(** * DungeonObjTest: the dungeon generator of [dungeonGen.js]

    A shallow embedding of the [Dungeon] class: the seeded random source,
    the grid partitioner, the point and path synthesizer, the room placer,
    the extra-path augmenter, the connectivity validator and the accessors,
    followed by the properties of the specification that were checked
    against it.

    Conventions.
    - JavaScript numbers that hold coordinates, counts and indices are
      integers, modelled in [Z].
    - An uncaught [TypeError] (reading a property of [undefined]) is an
      outcome of its own: [None] in pure functions, [Throw] in [Gen].
    - Logging ([printToLog], [console.log]) is left out. *)

From stdpp Require Import base option list gmap.
From Stdlib Require Import ZArith QArith Lia.

Local Open Scope Z_scope.

(** ** Counted loops

    [for (let i = lo; i < hi; i++)] visits [seqZ lo (hi - lo)]. *)

Definition upto (lo hi : Z) : list Z := seqZ lo (hi - lo).

(** ** The random source

    [#seed] is [null] (the generator then asks [Math.random]) or the state of
    a linear congruential generator. [Math.random()] is the next value of an
    entropy stream, a double in [0,1) written as a numerator over 2^53.
    The quotient [seed / 233280] and its product with the width of the range
    are taken exactly; [roundingFree], below, checks that a seeded run has
    no draw on which doubles could round to another integer. *)

Record Rng := mkRng {
  seed : option Z;
  entropy : nat → Z;
  calls : nat
}.

Definition mathRandomDen : Z := 2 ^ 53.

Definition randomInt (min max : Z) (r : Rng) : Z * Rng :=
  match seed r with
  | None =>
      let u := entropy r (calls r) in
      ((u * (max - min + 1)) `div` mathRandomDen + min,
       mkRng None (entropy r) (S (calls r)))
  | Some s =>
      let s' := (s * 9301 + 49297) `rem` 233280 in
      ((s' * (max - min + 1)) `div` 233280 + min,
       mkRng (Some s') (entropy r) (calls r))
  end.

(** A random source whose draws stay inside the requested range: the
    entropy stream delivers numerators of doubles in [0,1), and a seed is
    not negative (JavaScript's [%] keeps the sign of a negative seed). *)
Definition rng_ok (r : Rng) : Prop :=
  match seed r with
  | None => ∀ k, 0 ≤ entropy r k < mathRandomDen
  | Some s => 0 ≤ s
  end.

(** ** Programs that draw random numbers

    The generator touches its random source only through [randomInt]; a
    method is a tree whose nodes are the calls of [randomInt]. [Throw] is
    an uncaught [TypeError]; [Spin] marks a loop that was cut off by its
    fuel. *)

Inductive Gen (A : Type) : Type :=
| Ret (a : A)
| Draw (min max : Z) (k : Z → Gen A)
| Throw
| Spin.
Arguments Ret {A} a.
Arguments Draw {A} min max k.
Arguments Throw {A}.
Arguments Spin {A}.

Fixpoint gbind {A B} (m : Gen A) (f : A → Gen B) : Gen B :=
  match m with
  | Ret a => f a
  | Draw lo hi k => Draw lo hi (λ v, gbind (k v) f)
  | Throw => Throw
  | Spin => Spin
  end.

#[global] Instance gen_ret : MRet Gen := @Ret.
#[global] Instance gen_bind : MBind Gen := λ A B f m, gbind m f.

Definition draw (min max : Z) : Gen Z := Draw min max Ret.

(** [o] is a value that is dereferenced: [undefined] throws. *)
Definition must {A} (o : option A) : Gen A :=
  match o with Some a => Ret a | None => Throw end.

Fixpoint foldGen {A S} (f : S → A → Gen S) (l : list A) (s : S) : Gen S :=
  match l with
  | [] => Ret s
  | a :: l' => s' ← f s a; foldGen f l' s'
  end.

Inductive Outcome (A : Type) : Type :=
| Ok (a : A) (r : Rng)
| TypeError
| OutOfFuel.
Arguments Ok {A} a r.
Arguments TypeError {A}.
Arguments OutOfFuel {A}.

Fixpoint run {A} (p : Gen A) (r : Rng) : Outcome A :=
  match p with
  | Ret a => Ok a r
  | Draw lo hi k => let '(v, r') := randomInt lo hi r in run (k v) r'
  | Throw => TypeError
  | Spin => OutOfFuel
  end.

(** What a run returns, without the final state of the random source. *)
Definition value {A} (o : Outcome A) : Outcome A :=
  match o with
  | Ok a r => Ok a (mkRng None (λ _, 0) 0)
  | TypeError => TypeError
  | OutOfFuel => OutOfFuel
  end.

(** ** Path synthesis: [#getPath]

    The first loop runs while [i < Math.abs(diff) / 2], the real half:
    for the integers [i] below [(|diff| + 1) / 2]. The second loop, for
    [i] from 1 to [|diff|], reads the last element of the path at every
    round, and so does the head of the third loop, which runs from that
    element's coordinate while [i < Math.abs(end)]. The last element of
    an empty path is [undefined], and reading its coordinate throws. *)

Abbreviation Pt := (Z * Z)%type.

Definition push {A} (l : list A) (a : A) : list A := l ++ [a].

Definition getPath (point1 point2 : Pt) : option (list Pt) :=
  let '(startX, startY) := point1 in
  let '(endX, endY) := point2 in
  let xDiff := endX - startX in
  let yDiff := endY - startY in
  if yDiff <? xDiff then
    let path1 :=
      foldl (λ path i,
               if 0 <? xDiff then push path (startX + i, startY)
               else push path (startX - i, startY))
            [] (upto 0 ((Z.abs xDiff + 1) `div` 2)) in
    path2 ←
      (if yDiff =? 0 then Some path1
       else
         foldl (λ acc i,
                  path ← acc;
                  l ← last path;
                  if 0 <? yDiff then Some (push path (l.1, startY + i))
                  else Some (push path (l.1, startY - i)))
               (Some path1) (upto 1 (Z.abs yDiff + 1)));
    l ← last path2;
    Some (foldl (λ path i,
                   if 0 <? xDiff then push path (i + 1, endY)
                   else push path (i - 1, endY))
                path2 (upto l.1 (Z.abs endX)))
  else
    let path1 :=
      foldl (λ path i,
               if 0 <? yDiff then push path (startX, startY + i)
               else push path (startX, startY - i))
            [] (upto 0 ((Z.abs yDiff + 1) `div` 2)) in
    path2 ←
      (if xDiff =? 0 then Some path1
       else
         foldl (λ acc i,
                  path ← acc;
                  l ← last path;
                  if 0 <? xDiff then Some (push path (startX + i, l.2))
                  else Some (push path (startX - i, l.2)))
               (Some path1) (upto 1 (Z.abs xDiff + 1)));
    l ← last path2;
    Some (foldl (λ path i,
                   if 0 <? yDiff then push path (endX, i + 1)
                   else push path (endX, i - 1))
                path2 (upto l.2 (Z.abs endY))).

● WHAT IS NEEDED: Identify the lines of the entries containing the string "which". Copy each such line.

● COMPLETED EXERCISE:
    no draw on which doubles could round to another integer. *)
    round, and so does the head of the third loop, which runs from that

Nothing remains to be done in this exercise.